IDG Communications has assessed the cloud spending patterns of customers through in-depth research profiling readers of CIO, Computerworld, CSO, InfoWorld, ITworld and Network World publications.
All brands operate as sister publications of ARN, Reseller News and Channel Asia across Australia, New Zealand and Asia Pacific respectively, offering the channel unique insight into the cloud strategies of end-users.
With an audience representing key IT and security decision-makers across multiple industries - spanning six IDG brands - the results are based on 550 customer respondents.
Under the banner of 2018 Cloud Computing research, findings show that organisations continue to increase investment and evolve cloud environments in order to drive growth through the business.
With 73 per cent of customers having at least one application, or a portion of computing infrastructure already in the cloud, it’s no longer a question of if organisations will adopt cloud, but how.
Customer complexity = partner opportunity
The overall sentiment of the research centres around a cloud market that is maturing at pace, but growing more complex in parallel.
Such customer complexity is creating pockets of opportunity for partners to capitalise, through the offering of consultancy services, the creation of applications and the delivery of tailored solutions.
Currently, 43 per cent of customers are using hybrid cloud only, while 12 per cent are using multi-cloud only and 30 per cent are using both.
The perceived benefits of using multi-cloud include: increased cloud options (59 per cent); easier and faster disaster recovery (40 per cent) and increased flexibility by allowing the spread of workloads across multiple clouds (38 per cent).
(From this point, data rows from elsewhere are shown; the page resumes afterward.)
Lemma follow_moved c t jb pj :
  pj_State pj = PendingState → jbs !! pj_Name pj = Some jb → IsEnqueued jb = false →
  moved jbs pj (describe c jb (follow t jb pj)).
Proof.
  intros Hs Hjb Hq. destruct (describe_keeps c jb (follow t jb pj)) as (D1 & D2 & D3 & D4).
  unfold moved. rewrite D1, D2, D3, D4. clear D1 D2 D3 D4.
  assert (pj_Name (follow t jb pj) = pj_Name pj ∧ pj_Spec (follow t jb pj) = pj_Spec pj ∧
    pj_State (follow t jb pj) = build_state jb ∧
    Complete (follow t jb pj) = Complete pj || bool_decide (build_state jb ≠ PendingState))
    as (-> & -> & -> & ->).
  { unfold follow, build_state, IsRunning, IsSuccess, IsFailure, IsAborted.
    destruct (bd_Result jb) as [r|]; cycle 1.
    { rewrite bool_decide_eq_true_2 by done. split_and!; [done..|]. by rewrite orb_false_r. }
    rewrite bool_decide_eq_false_2 by done.
    assert (∀ s, bool_decide (Some r = Some s) = bool_decide (r = s)) as Hb.
    { intros s. apply bool_decide_ext. naive_solver. }
    rewrite !Hb. case_bool_decide as H1.
    { split_and!; [done..|]. by rewrite orb_true_r. }
    assert (bool_decide (Some r = Some failure ∨ Some r = Some unstable)
      = bool_decide (r = failure ∨ r = unstable)) as -> by (apply bool_decide_ext; naive_solver).
    case_bool_decide as H2; [split_and!; [done..|by rewrite orb_true_r]|].
    case_bool_decide as H3; [split_and!; [done..|by rewrite orb_true_r]|].
    split_and!; [done..|by rewrite orb_false_r]. }
  split_and!; [done..|]. left. rewrite Hjb. done.
Qed.

Lemma syncPendingJob_triple c pj m :
  pj ∈ jobs → pj_State pj = PendingState →
  triple may_act P (syncPendingJob cfg o c jbs pj m) (λ _, P).
Proof.
  intros Hin Hs. unfold syncPendingJob.
  eapply triple_bind; [by apply (triple_look _ P _ (λ _, P))|]. intros t. cbn beta.
  destruct (jbs !! pj_Name pj) as [jb|] eqn:Hjb.
  - destruct (IsEnqueued jb) eqn:Hq; [by apply triple_ret|].
    destruct (IsRunning jb && _); [by apply triple_ret|].
    apply (finish_triple pj); [done|by apply follow_moved].
  - apply (finish_triple pj); [done|]. split_and!; [done..|]. left. by rewrite Hjb.
Qed.

Lemma syncTriggeredJob_triple c pj m :
  pj ∈ jobs → pj_State pj = TriggeredState →
  triple may_act P (syncTriggeredJob cfg o c jbs pj m) (λ _, P).
Proof.
  intros Hin Hs. unfold syncTriggeredJob.
  assert (∀ t, moved jbs pj (enqueue t pj)) as Hen.
  { intros t. split_and!; [done..|]. right. split; [done|]. left. by destruct t. }
  destruct (jbs !! pj_Name pj) as [jb|] eqn:Hjb.
  { eapply triple_bind; [by apply (triple_look _ P _ (λ _, P))|]. intros t. by apply (finish_triple pj). }
  destruct (canExecuteConcurrently c pj m) as [[] m']; cbn [negb]; [|by apply triple_ret].
  eapply triple_bind.
  { unfold getBuildID. apply (triple_attempt_result _ P _ (λ a tr, P tr ∧ answered (on_build_id o) (NewBuildID (spec_Job (pj_Spec pj))) (λ x, x = a) tr));
      [apply listed_stable|]. apply triple_question; [apply listed_stable|done]. }
  intros id. cbn beta. destruct id as [buildID|e]; [|apply triple_ret; by intros ? []].
  apply (triple_bind _ _ _ _ (λ _, P)).
  - intros tr [Htr [_ Hid]]. exists [StartBuild pj buildID]. split_and!; [done| |].
    + intros [|? before] e after He; simplify_eq/=; [|by destruct before].
      rewrite app_nil_r. intros _. exists items, jbs. split; [done|]. done.
    + intros r _. by apply listed_stable.
  - intros r. cbn beta. eapply triple_bind; [by apply (triple_look _ P _ (λ _, P))|]. intros t. cbn beta.
    destruct r; [by apply (finish_triple pj)|].
    apply (finish_triple pj); [done|]. split_and!; [done..|]. right. split; [done|]. by right.
Qed.

Lemma handle_jobs_triple f l m :
  (∀ pj m, pj ∈ l → triple may_act P (f pj m) (λ _, P)) →
  triple may_act P (handle_jobs f l m) (λ _, P).
Proof.
  revert m. induction l as [|pj l IH]; intros m Hf; cbn [handle_jobs]; [by apply triple_ret|].
  apply (triple_bind _ _ _ _ (λ _, P)); [apply Hf, list_elem_of_here|]. intros [[m1 r] e].
  apply (triple_bind _ _ _ _ (λ _, P)); [|intros [[? ?] ?]; by apply triple_ret].
  apply IH. intros. by apply Hf, list_elem_of_further.
Qed.

Lemma syncProwJobs_triple schedule f g l m :
  (∀ l, schedule l ≡ₚ l) →
  (∀ pj m, pj ∈ l → triple may_act P (f pj m) (λ _, P)) →
  triple may_act P (syncProwJobs schedule f g l m) (λ _, P).
Proof.
  intros Hs Hf. unfold syncProwJobs. case_bool_decide; [apply triple_panic|].
  case_bool_decide; [by apply triple_ret|]. apply handle_jobs_triple. intros pj m' Hpj.
  rewrite Hs in Hpj. by apply Hf.
Qed.

Lemma handle_all_triple schedule c l :
  (∀ l, schedule l ≡ₚ l) → (∀ pj, pj ∈ l → pj ∈ jobs ∨ pj_State pj = AbortedState) →
  triple may_act P (handle_all cfg o schedule c jbs l) (λ _, P).
Proof.
  intros Hs Hl. unfold handle_all, PartitionActive.
  apply (triple_bind _ _ _ _ (λ _, P)).
  { apply syncProwJobs_triple; [done|]. intros pj m Hpj. apply list_elem_of_filter in Hpj as [Hst Hpj].
    apply syncPendingJob_triple; [|done]. destruct (Hl pj Hpj) as [|Ha]; [done|]. by rewrite Ha in Hst. }
  intros [[m1 r1] e1]. apply (triple_bind _ _ _ _ (λ _, P)); [|intros [[? ?] ?]; by apply triple_ret].
  apply syncProwJobs_triple; [done|]. intros pj m Hpj. apply list_elem_of_filter in Hpj as [Hst Hpj].
  apply syncTriggeredJob_triple; [|done]. destruct (Hl pj Hpj) as [|Ha]; [done|]. by rewrite Ha in Hst.
Qed.
End one_sync.

Lemma report_all_quiet c l (P : list jcall → Prop) :
  stable P → triple may_act P (report_all cfg o c l) (λ _, P).
Proof.
  intros HP. induction l as [|pj l IH]; cbn [report_all]; [by apply triple_ret|].
  apply (triple_bind _ _ _ _ (λ _, P)).
  - apply triple_attempt; [done|]. intros tr Htr. unfold embed.
    destruct (Report _ _ _ _ _) as [own r]. eexists. split_and!; [done| |done].
    intros before e after He Ha. exfalso.
    assert (e ∈ OnGitHub <$> drop (length (omap github_call tr)) own) as (call & -> & _)%list_elem_of_fmap.
    { rewrite He. apply elem_of_app. right. apply list_elem_of_here. }
    done.
  - intros r. apply (triple_bind _ _ _ _ (λ _, P)); [done|]. intros; by apply triple_ret.
Qed.

(** What a sync changes is justified by what it has listed. *)
Lemma Sync_ok schedule :
  (∀ l, schedule l ≡ₚ l) →
  triple may_act (λ _, True) (Sync cfg selector o schedule) (λ _ _, True).
Proof.
  intros Hs. unfold Sync.
  eapply triple_bind; [apply triple_with_err, triple_question; [apply stable_const|done]|].
  intros items. cbn beta.
  eapply triple_bind; [apply triple_with_err, triple_question; [auto with prow|done]|].
  intros jbs. apply (triple_weaken _ _ (listed items jbs)); [|by intros tr [[_ ?] ?]].
  eapply triple_bind; [by apply terminateDupes_triple|]. intros [l err]. cbn [fst].
  apply (triple_weaken _ _ (λ tr, (∀ pj, pj ∈ l → pj ∈ on_jenkins items ∨ pj_State pj = AbortedState)
    ∧ listed items jbs tr)); [|by intros tr []]. apply triple_pure. intros Hl.
  eapply triple_bind; [by apply triple_deref; intros ? tr _ Htr; instantiate (1 := λ _, listed items jbs)|].
  intros c. cbn beta.
  apply (triple_bind _ _ _ _ (λ _, listed items jbs)); [by apply handle_all_triple|].
  intros [reports errs]. apply (triple_bind _ _ _ _ (λ _, listed items jbs)).
  { apply report_all_quiet, listed_stable. }
  intros reportErrs. destruct (option_list err ++ errs), reportErrs;
    by (apply triple_ret || apply triple_err).
Qed.
End sync_safety.
(** ** Properties *)

Section properties.
Context {R : Type} {rep : Reporter R} {law : LawfulReporter R}.
Context (on_listed : list (rcall R) → lister_answer) (on_fresh : list (rcall R) → result ProwJob)
  (on_patch : list (rcall R) → result unit) (NumRequeues : list (rcall R) → string → nat)
  (make_patch : ProwJob → ProwJob → result unit)
  (Poll : H (rcall R) bool → H (rcall R) unit) (SplitKey : string → result (string * string)).

(** [wait.Poll] does nothing but checking the condition. *)
Definition poll_checks : Prop := ∀ (S : list (rcall R) → rcall R → Prop) P c,
  stable P → triple S P c (λ _, P) → triple S P (Poll c) (λ _, P).
Hypothesis Hpoll : poll_checks.

Definition own_calls (tr : list (rcall R)) : list R := omap reporter_call tr.

(** The lister has answered with this job. *)
Definition heard (namespace name : string) (pj : ProwJob) (tr : list (rcall R)) : Prop :=
  ∃ pre post, tr = pre ++ GetListed namespace name :: post ∧
    on_listed (pre ++ [GetListed namespace name]) = Found pj.

Lemma heard_stable namespace name pj : stable (heard namespace name pj).
Proof. intros tr new (pre & post & -> & Hl). exists pre, (post ++ new). by rewrite <- app_assoc. Qed.

Definition acts (e : rcall R) : bool :=
  match e with
  | OnReporter r => outward r
  | PatchReported _ _ | AddRateLimited _ => true
  | _ => false
  end.

(** The listed job of the key. *)
Definition listed_job (key : string) (pj : ProwJob) (tr : list (rcall R)) : Prop :=
  ∃ namespace name, SplitKey key = Ok (namespace, name) ∧ heard namespace name pj tr.

(** By the lister's copy, it may be reported and its state is not the one noted last. *)
Definition due (key : string) (pj : ProwJob) (tr : list (rcall R)) : Prop :=
  listed_job key pj tr ∧ may_report pj (own_calls tr) ∧ reported_state pj ≠ pj_State pj.

(** [dst] is [src] with its own state noted as this reporter's, and nothing else changed. *)
Definition notes (src dst : ProwJob) : Prop :=
  (∀ name, default "" (default ∅ (st_PrevReportStates (pj_Status dst)) !! name) =
     if bool_decide (name = GetName) then pj_State src
     else default "" (default ∅ (st_PrevReportStates (pj_Status src)) !! name)) ∧
  update_status (set_prev_report (st_PrevReportStates (pj_Status src))) dst = src.

Lemma record_notes pj : notes pj (record_state pj).
Proof.
  split; [|by destruct pj as [? ? ? ? ? ? []]]. intros name. cbn. case_bool_decide as E.
  - by rewrite E, lookup_insert_eq.
  - by rewrite lookup_insert_ne.
Qed.

Definition justified (key : string) (tr : list (rcall R)) (e : rcall R) : Prop :=
  match e with
  | OnReporter r => ∃ pj, due key pj tr
  | PatchReported src dst =>
      notes src dst ∧
      ∃ pj pjs, due key pj tr ∧ reports (init_states pj) pjs ∧
        (src ∈ pjs ∨ ∃ pjob, pjob ∈ pjs ∧
           answered on_fresh (GetFresh (pj_Namespace pjob) (pj_Name pjob)) (λ x, x = src) tr)
  | AddRateLimited key' => key' = key ∧ NumRequeues tr key < retries
  | _ => True
  end.

Notation may_act key := (may acts (justified key)).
Despite business stakeholders realising the benefits and results of cloud adoption, more than one third of IT departments (38 per cent) feel pressure to migrate 100 per cent to the cloud.
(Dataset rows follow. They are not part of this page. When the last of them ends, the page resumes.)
(** ** Numbers of type float64

    [SpecFloat] is IEEE arithmetic; 53 and 1024 are the parameters of [float64]. *)

Definition float64 (n : nat) : spec_float := binary_normalize 53 1024 (Z.of_nat n) 0 false.
(** [float64(part) / float64(whole) > limit]; without a whole this is NaN, which exceeds nothing. *)
Definition exceeds (part whole : nat) (limit : spec_float) : bool :=
  SFltb limit (SFdiv 53 1024 (float64 part) (float64 whole)).

(** ** Configuration (config/org/org.go) *)

Record org_Metadata := mkOrgMetadata {
  md_BillingEmail : option string; md_Company : option string; md_Email : option string;
  md_Name : option string; md_Description : option string; md_Location : option string;
  md_HasOrganizationProjects : option bool; md_HasRepositoryProjects : option bool;
  md_DefaultRepositoryPermission : option string;
  md_MembersCanCreateRepositories : option bool }.

Record RepoCreateOptions := mkRepoCreateOptions {
  rco_AutoInit : option bool; rco_GitignoreTemplate : option string;
  rco_LicenseTemplate : option string }.

Record org_Repo := mkOrgRepo {
  or_Description : option string; or_HomePage : option string; or_Private : option bool;
  or_HasIssues : option bool; or_HasProjects : option bool; or_HasWiki : option bool;
  or_AllowSquashMerge : option bool; or_AllowMergeCommit : option bool;
  or_AllowRebaseMerge : option bool; or_DefaultBranch : option string;
  or_Archived : option bool; or_Previously : list string;
  or_OnCreate : option RepoCreateOptions }.

Inductive org_Team := mkOrgTeam {
  ot_Description : option string; ot_Privacy : option string;
  ot_Members : list string; ot_Maintainers : list string;
  ot_Children : gmap string org_Team; ot_Previously : list string;
  ot_Repos : gmap string string }.

Record org_Config := mkOrgConfig {
  oc_Metadata : org_Metadata; oc_Teams : gmap string org_Team;
  oc_Members : list string; oc_Admins : list string; oc_Repos : gmap string org_Repo }.

Definition Closed : string := "closed".
Definition Secret : string := "secret".
Definition privacySettings : list string := [Closed; Secret].
Definition Privacy_UnmarshalText (text : string) : result string :=
  if bool_decide (text ∈ privacySettings) then Ok text
  else Err (Errorf "bad privacy setting: %s" [AStr text]).

(** ** GitHub (github/types.go) *)

Record Organization := mkOrganization {
  go_BillingEmail : string; go_Company : string; go_Email : string; go_Location : string;
  go_Name : string; go_Description : string; go_HasOrganizationProjects : bool;
  go_HasRepositoryProjects : bool; go_DefaultRepositoryPermission : string;
  go_MembersCanCreateRepositories : bool }.

Inductive github_Team := mkGitHubTeam {
  gt_ID : Z; gt_Name : string; gt_Slug : string; gt_Description : string; gt_Privacy : string;
  gt_Parent : option github_Team; gt_ParentTeamID : option Z; gt_Permission : string }.

Record RepoPermissions := mkRepoPermissions { rp_Pull : bool; rp_Push : bool; rp_Admin : bool }.

(** The fields of [github.Repo] that are used. *)
Record hub_Repo := mkHubRepo {
  hr_Name : string; hr_DefaultBranch : string; hr_Archived : bool; hr_Private : bool;
  hr_Description : string; hr_Homepage : string; hr_HasIssues : bool; hr_HasProjects : bool;
  hr_HasWiki : bool; hr_Permissions : RepoPermissions }.
Record FullRepo := mkFullRepo {
  fr_Repo : hub_Repo; fr_AllowSquashMerge : bool; fr_AllowMergeCommit : bool;
  fr_AllowRebaseMerge : bool }.

Record RepoRequest := mkRepoRequest {
  rr_Name : option string; rr_Description : option string; rr_Homepage : option string;
  rr_Private : option bool; rr_HasIssues : option bool; rr_HasProjects : option bool;
  rr_HasWiki : option bool; rr_AllowSquashMerge : option bool;
  rr_AllowMergeCommit : option bool; rr_AllowRebaseMerge : option bool }.
Record RepoCreateRequest := mkRepoCreateRequest {
  rc_RepoRequest : RepoRequest; rc_AutoInit : option bool;
  rc_GitignoreTemplate : option string; rc_LicenseTemplate : option string }.
Record RepoUpdateRequest := mkRepoUpdateRequest {
  ru_RepoRequest : RepoRequest; ru_DefaultBranch : option string; ru_Archived : option bool }.

Definition set {A} (p : option A) : bool := bool_decide (is_Some p).

Definition RepoRequest_Defined (r : RepoRequest) : bool :=
  set (rr_Name r) || set (rr_Description r) || set (rr_Homepage r) || set (rr_Private r) ||
  set (rr_HasIssues r) || set (rr_HasProjects r) || set (rr_HasWiki r) ||
  set (rr_AllowSquashMerge r) || set (rr_AllowMergeCommit r) || set (rr_AllowRebaseMerge r).
Definition RepoUpdateRequest_Defined (r : RepoUpdateRequest) : bool :=
  RepoRequest_Defined (ru_RepoRequest r) || set (ru_DefaultBranch r) || set (ru_Archived r).

(** [RepoPermissionLevel] and the roles. *)
Definition Read : string := "read".
Definition Write : string := "write".
Definition Admin : string := "admin".
Definition None_ : string := "none".
Definition RoleAdmin : string := "admin".
Definition RoleMaintainer : string := "maintainer".
Definition RoleMember : string := "member".

Definition LevelFromPermissions (permissions : RepoPermissions) : string :=
  if rp_Admin permissions then Admin
  else if rp_Push permissions then Write
  else if rp_Pull permissions then Read
  else None_.

(** ** Errors of the GitHub client (github/client.go)

    An error of the client is a [requestError], as a value or behind a pointer, or
    something else. *)

(** A body of type [ClientError] (the messages of its sub-errors), of type
    [AlternativeClientError], or another error. *)
Inductive body_error :=
| ClientError (Message : string) (Errors : list string)
| AlternativeClientError (Message : string) (Errors : list string)
| OtherBody (e : error).
Record requestError := mkRequestError { re_ClientError : body_error; re_ErrorString : error }.
Inductive client_error :=
| AsValue (e : requestError)
| AsPointer (e : requestError)
| OtherError (e : error).

Definition ErrorMessages (r : requestError) : list string :=
  match re_ClientError r with
  | ClientError _ errors => errors
  | AlternativeClientError _ errors => errors
  | OtherBody _ => []
  end.
Definition IsNotFound (err : option client_error) : bool :=
  match err with
  | Some (AsPointer requestErr) =>
      existsb (λ errorMsg, contains errorMsg "status code 404") (ErrorMessages requestErr)
  | _ => false
  end.
Definition Error (e : client_error) : error :=
  match e with AsValue r | AsPointer r => re_ErrorString r | OtherError e => e end.

(** How [requestRaw] turns an answer's status into an error. *)
Definition status_error (StatusCode : Z) (exitCodes : list Z) (body : string) (clientError : body_error)
    : option client_error :=
  if bool_decide (StatusCode ∈ exitCodes) then None
  else Some (AsValue (mkRequestError clientError (Errorf "status code %d not one of %v, body: %s"
               [AInt StatusCode; AInts exitCodes; AStr body]))).

(** No answer of GitHub counts as not found, since errors are values. *)
Lemma status_error_IsNotFound code exitCodes body e : IsNotFound (status_error code exitCodes body e) = false.
Proof. unfold status_error. by case_bool_decide. Qed.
Enterprise organisations - housing more than 1,000 employees - are carrying the pressure more than mid-market counterparts - housing less than 1,000 employees.
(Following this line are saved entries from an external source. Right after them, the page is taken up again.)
(** The outcome of [configureOrgMembers] after [tr]: a refusal that changes nothing, or
    exactly the calls that are needed. *)
Definition org_members_outcome (orgName : string) (cfg : org_Config) (invitees : gset string)
    (tr tr' : list OrgCall) (out : option (result unit)) : Prop :=
  (∃ new e, tr' = tr ++ new ∧ no_change new ∧ out = Some (Err e)) ∨
  (∃ self plain admins, let have := org_have plain admins in
     let asked := tr ++ self ++ [ListOrgMembers orgName RoleAdmin] in
     on_logins gh asked = Ok admins ∧
     on_logins gh (asked ++ [ListOrgMembers orgName RoleMember]) = Ok plain ∧
     self_checked cfg self tr ∧ org_checked cfg have ∧ is_Some out ∧
     let changes := membership_changes (UpdateOrgMembership orgName) (RemoveOrgMembership orgName)
       (normalized have) (normalized (org_want cfg)) invitees in
     tr' = (asked ++ [ListOrgMembers orgName RoleMember]) ++ changes ∧
     (out = Some (Ok tt) → ∀ c, c ∈ changes → carried_out c tr')).

Lemma no_change_nil : no_change [].
Proof. by intros ? ?%not_elem_of_nil. Qed.
Lemma no_change_cons c cs : is_change c = false → no_change cs → no_change (c :: cs).
Proof. intros ? ? ? [->|?]%elem_of_cons; auto. Qed.
Lemma no_change_app cs1 cs2 : no_change cs1 → no_change cs2 → no_change (cs1 ++ cs2).
Proof. intros ? ? ? [?|?]%elem_of_app; auto. Qed.

(** A change among reads and changes comes after all reads. *)
Lemma change_after_reads reads changes before e after :
  no_change reads → reads ++ changes = before ++ e :: after → is_change e = true →
  ∃ b, before = reads ++ b ∧ e ∈ changes.
Proof.
  intros Hn Heq Ec. apply app_eq_inv in Heq as [(b & -> & Hb)|(b & -> & Hb)].
  - destruct b as [|e' b]; cbn in Hb.
    + exists []. rewrite !app_nil_r. split; [done|]. rewrite <- Hb. left.
    + exfalso. injection Hb as <- _. rewrite Hn in Ec; [done|]. apply elem_of_app. right. left.
  - exists b. split; [done|]. rewrite Hb. apply elem_of_app. right. left.
Qed.

Lemma self_checked_no_change cfg self tr : self_checked cfg self tr → no_change self.
Proof.
  unfold self_checked. destruct (opt_requireSelf opt); [intros [-> _]|intros ->];
    auto using no_change_nil, no_change_cons.
Qed.

Lemma check_self_run orgName cfg {B} (k : unit → H OrgCall B) tr :
  (∃ new e, no_change new ∧
     hbind (check_self gh opt orgName (set_of (oc_Admins cfg))) k tr = (tr ++ new, Some (Err e))) ∨
  (∃ self, self_checked cfg self tr ∧
     hbind (check_self gh opt orgName (set_of (oc_Admins cfg))) k tr = k tt (tr ++ self)).
Proof.
  unfold check_self, self_checked. destruct (opt_requireSelf opt).
  - assert (no_change [BotName]) as Hn by (intros c ->%list_elem_of_singleton; done).
    destruct (on_bot gh (tr ++ [BotName])) as [me|e] eqn:Eb.
    + destruct (bool_decide_reflect (me ∈ set_of (oc_Admins cfg))) as [Hin|Hin].
      * right. exists [BotName]. split; [split; [done|]; exists me; split; [done|by apply elem_of_set_of]|].
        erewrite hbind_ok; [done|]. rewrite ask_args_run, Eb, bool_decide_eq_true_2; done.
      * left. exists [BotName]. eexists. split; [done|]. erewrite hbind_err; [done|].
        rewrite ask_args_run, Eb, bool_decide_eq_false_2; done.
    + left. exists [BotName]. eexists. split; [done|]. erewrite hbind_err; [done|].
      by rewrite ask_args_run, Eb.
  - right. exists []. split; [done|]. rewrite app_nil_r. by erewrite hbind_ok.
Qed.

Lemma configureOrgMembers_ok orgName cfg invitees tr :
  let '(tr', out) := configureOrgMembers gh opt orgName cfg invitees tr in
  org_members_outcome orgName cfg invitees tr tr' out.
Proof.
  unfold configureOrgMembers, org_members_outcome.
  assert (∀ e : error, let '(tr', out) := herr e tr in
    ∃ new e, tr' = tr ++ new ∧ no_change new ∧ out = Some (Err e : result unit)) as Hrefuse.
  { intros e. exists [], e. split_and!; [by rewrite app_nil_r|by intros ? ?%not_elem_of_nil|done]. }
  case_bool_decide as Hmin; [by left; apply Hrefuse|].
  case_bool_decide as Hmiss; [by left; apply Hrefuse|].
  match goal with |- context [hbind (check_self _ _ _ _) ?k tr] =>
    destruct (check_self_run orgName cfg k tr) as [(new & e & Hn & ->)|(self & Hself & ->)] end.
  { left. by exists new, e. }
  assert (∀ cs, no_change cs → ∀ e : error, let '(tr', out) := herr e ((tr ++ self) ++ cs) in
    ∃ new e, tr' = tr ++ new ∧ no_change new ∧ out = Some (Err e : result unit)) as Hrefuse2.
  { intros cs Hcs e. exists (self ++ cs), e. split_and!; [by rewrite app_assoc| |done].
    apply no_change_app; [by eapply self_checked_no_change|done]. }
  rewrite ask_args_run. destruct (on_logins gh _) as [admins|e] eqn:Ead;
    [|left; apply (Hrefuse2 [_]), no_change_cons; [done|by intros ? ?%not_elem_of_nil]].
  rewrite ask_args_run. destruct (on_logins gh (_ ++ [ListOrgMembers orgName RoleMember])) as [plain|e] eqn:Epl;
    [|left; rewrite <- !app_assoc, app_assoc; apply (Hrefuse2 [_; _]); repeat apply no_change_cons; try done;
      by intros ? ?%not_elem_of_nil].
  assert (∀ e : error, let '(tr', out) := herr e (((tr ++ self) ++ [ListOrgMembers orgName RoleAdmin])
      ++ [ListOrgMembers orgName RoleMember]) in
    ∃ new e, tr' = tr ++ new ∧ no_change new ∧ out = Some (Err e : result unit)) as Hrefuse3.
  { intros e. rewrite <- (app_assoc (tr ++ self)). apply (Hrefuse2 [_; _]). repeat apply no_change_cons; try done.
    by intros ? ?%not_elem_of_nil. }
  fold (org_have plain admins) (org_want cfg).
  destruct (exceeds _ _ _) eqn:Ex; [by left; apply Hrefuse3|].
  case_bool_decide as Hout; [by left; apply Hrefuse3|].
  case_bool_decide as Hdup; [by left; apply Hrefuse3|].
  pose proof (configureMembers_ok (UpdateOrgMembership orgName) (RemoveOrgMembership orgName)
    carried_out stable_carried_out
    (org_adder gh orgName invitees) (org_remover gh orgName) (org_have plain admins) (org_want cfg) invitees
    (org_adder_exact orgName invitees) (org_adder_honest orgName invitees)
    (λ u, exact_ask _ _) (λ u, change_honest (RemoveOrgMembership orgName u) I)
    (((tr ++ self) ++ [ListOrgMembers orgName RoleAdmin]) ++ [ListOrgMembers orgName RoleMember])) as Hc.
  destruct (configureMembers _ _ _ _ _ _) as [tr' out].
  destruct Hc as [Hsome [(Hb & -> & Hne)|(Hb & -> & Hdone)]].
  - left. destruct Hsome as [[[]|e] ->]; [done|]. apply Hrefuse3.
  - right. exists self, plain, admins. rewrite <- (app_assoc tr self) in *. split_and!; try done.
    unfold org_checked. split_and!; [lia| |done| |by apply duplicated_empty|done];
      [|by apply empty_difference_subseteq_L].
    intros r Hr. destruct (decide (r ∈ oc_Admins cfg)) as [|Hni]; [done|exfalso].
    assert (r ∈ filter (λ r, r ∉ set_of (oc_Admins cfg)) (opt_requiredAdmins opt)) as Hin.
    { apply list_elem_of_filter. by rewrite elem_of_set_of. }
    rewrite Hmiss in Hin. by apply not_elem_of_nil in Hin.
Qed.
Specifically, 44 per cent of enterprise organisations, compared with 31 per cent of mid-market organisations, feel pressure from executive management or individual lines of business to migrate 100 per cent to the cloud.
The evolution of more complex environments has also generated the need for, or discussion around, viewing cloud providers as a portfolio, with 51 per cent of customers beginning to think this way.
Delving deeper, organisations in technology-dependent industries are much more apt to be thinking of cloud providers within a portfolio strategy: financial services (63 per cent) and high-tech (63 per cent) top the list, and manufacturing (43 per cent) and education (41 per cent) are least likely to be thinking of cloud providers within a portfolio strategy.
“IT organisations are being asked to improve the speed of IT service delivery and react to changing market conditions,” said Julie Ekstrom, senior vice president of IDG Communications. “Cloud solutions provide the flexibility to do just that. Organisations are relying on a mix of cloud delivery models to meet this need; however it requires management of multiple vendors.
“As tech executives explore new areas of cloud investment, they examine their portfolio of cloud vendors to see what solutions can grow and what new vendors will work collaboratively with their existing portfolio for ease of adoption.”
Of note to partners, the percentage of IT budgets allocated to cloud computing has remained relatively consistent at 30 per cent, compared with 28 per cent in 2016.
Given that cloud consumes a substantial portion of tech spending, it is not surprising that the CIO or top IT executive is the most influential role in the cloud computing purchase process.
Overall, 71 per cent still carry significant influence, with the next function / role dropping to 54 per cent saying the CTO has significant influence.
For mid-market respondents, the CEO is also influential (72 per cent), and for enterprise organisations the number two spot is taken by the CSO and IT architect (both at 87 per cent).
Delving into the technical aspects of the study, the make-up of IT organisations’ computing environment - the per cent of environments made of the mix of non-cloud, SaaS, PaaS and IaaS - is split fairly evenly between non-cloud and cloud but that is expected to change.
Currently the average environment is 53 per cent non-cloud, 23 per cent SaaS, 16 per cent IaaS and nine per cent PaaS.
Over the next 18 months, customers expect this to evolve to 31 per cent non-cloud, 33 per cent SaaS, 22 per cent IaaS and 14 per cent PaaS.
The two biggest factors driving the adoption of SaaS benefit the IT team within organisations - less time spent on manual updates / maintenance (62 per cent) and increased productivity / decreased labour time (55 per cent).
The next two factors - greater access and reliability, and enhanced user experience (both 53 per cent) have a direct benefit to end-users.
Meanwhile, savings on server and storage overhead (56 per cent) and no longer having to manage updates and maintenance (51 per cent) rank as the top objectives driving the adoption of PaaS, with scalability the top factor driving the adoption of IaaS (68 per cent) followed by flexibility (53 per cent).
Furthermore, the top applications organisations have/or currently are moving to the cloud are website/web apps (49 per cent) and collaboration and communications solutions (45 per cent).
Top applications in the planning stages - those that will be migrated either in the next 12 months, or 1-3 years - are disaster recovery / high availability (49 per cent) and business intelligence, data warehouse and analytics (45 per cent).
This is followed by storage / archive / back-up / file server (44 per cent) and system management / DevOps (42 per cent).
Customer concerns about vendor lock-in (47 per cent), where data is stored (34 per cent) and the security of cloud solutions (34 per cent) remain the top challenges or barriers to implementing a cloud computing strategy year-over-year.
Yet the results show a steady decline in security concerns - from a high of 67 per cent in 2015 to 34 per cent today.
Two other security or governance concerns also appear to be decreasing over time as cloud offerings have matured, driven by compliance and the ability of cloud solutions to meet enterprise and/or industry standards (was at a high of 35 per cent in 2015 and at 26 per cent in 2018).
Concerns around information governance (eDiscovery and other information management requirements) ranked at a high of 35 per cent in 2014, before dropping to 23 per cent in 2018.
“As comfort with cloud security rises it is not surprising that organisations are looking for additional ways to integrate those models into their tech stack,” Ekstrom added.
“While colleagues through the organisation may introduce cloud applications, the role of strategic oversight and vendor management must sit squarely with IT.”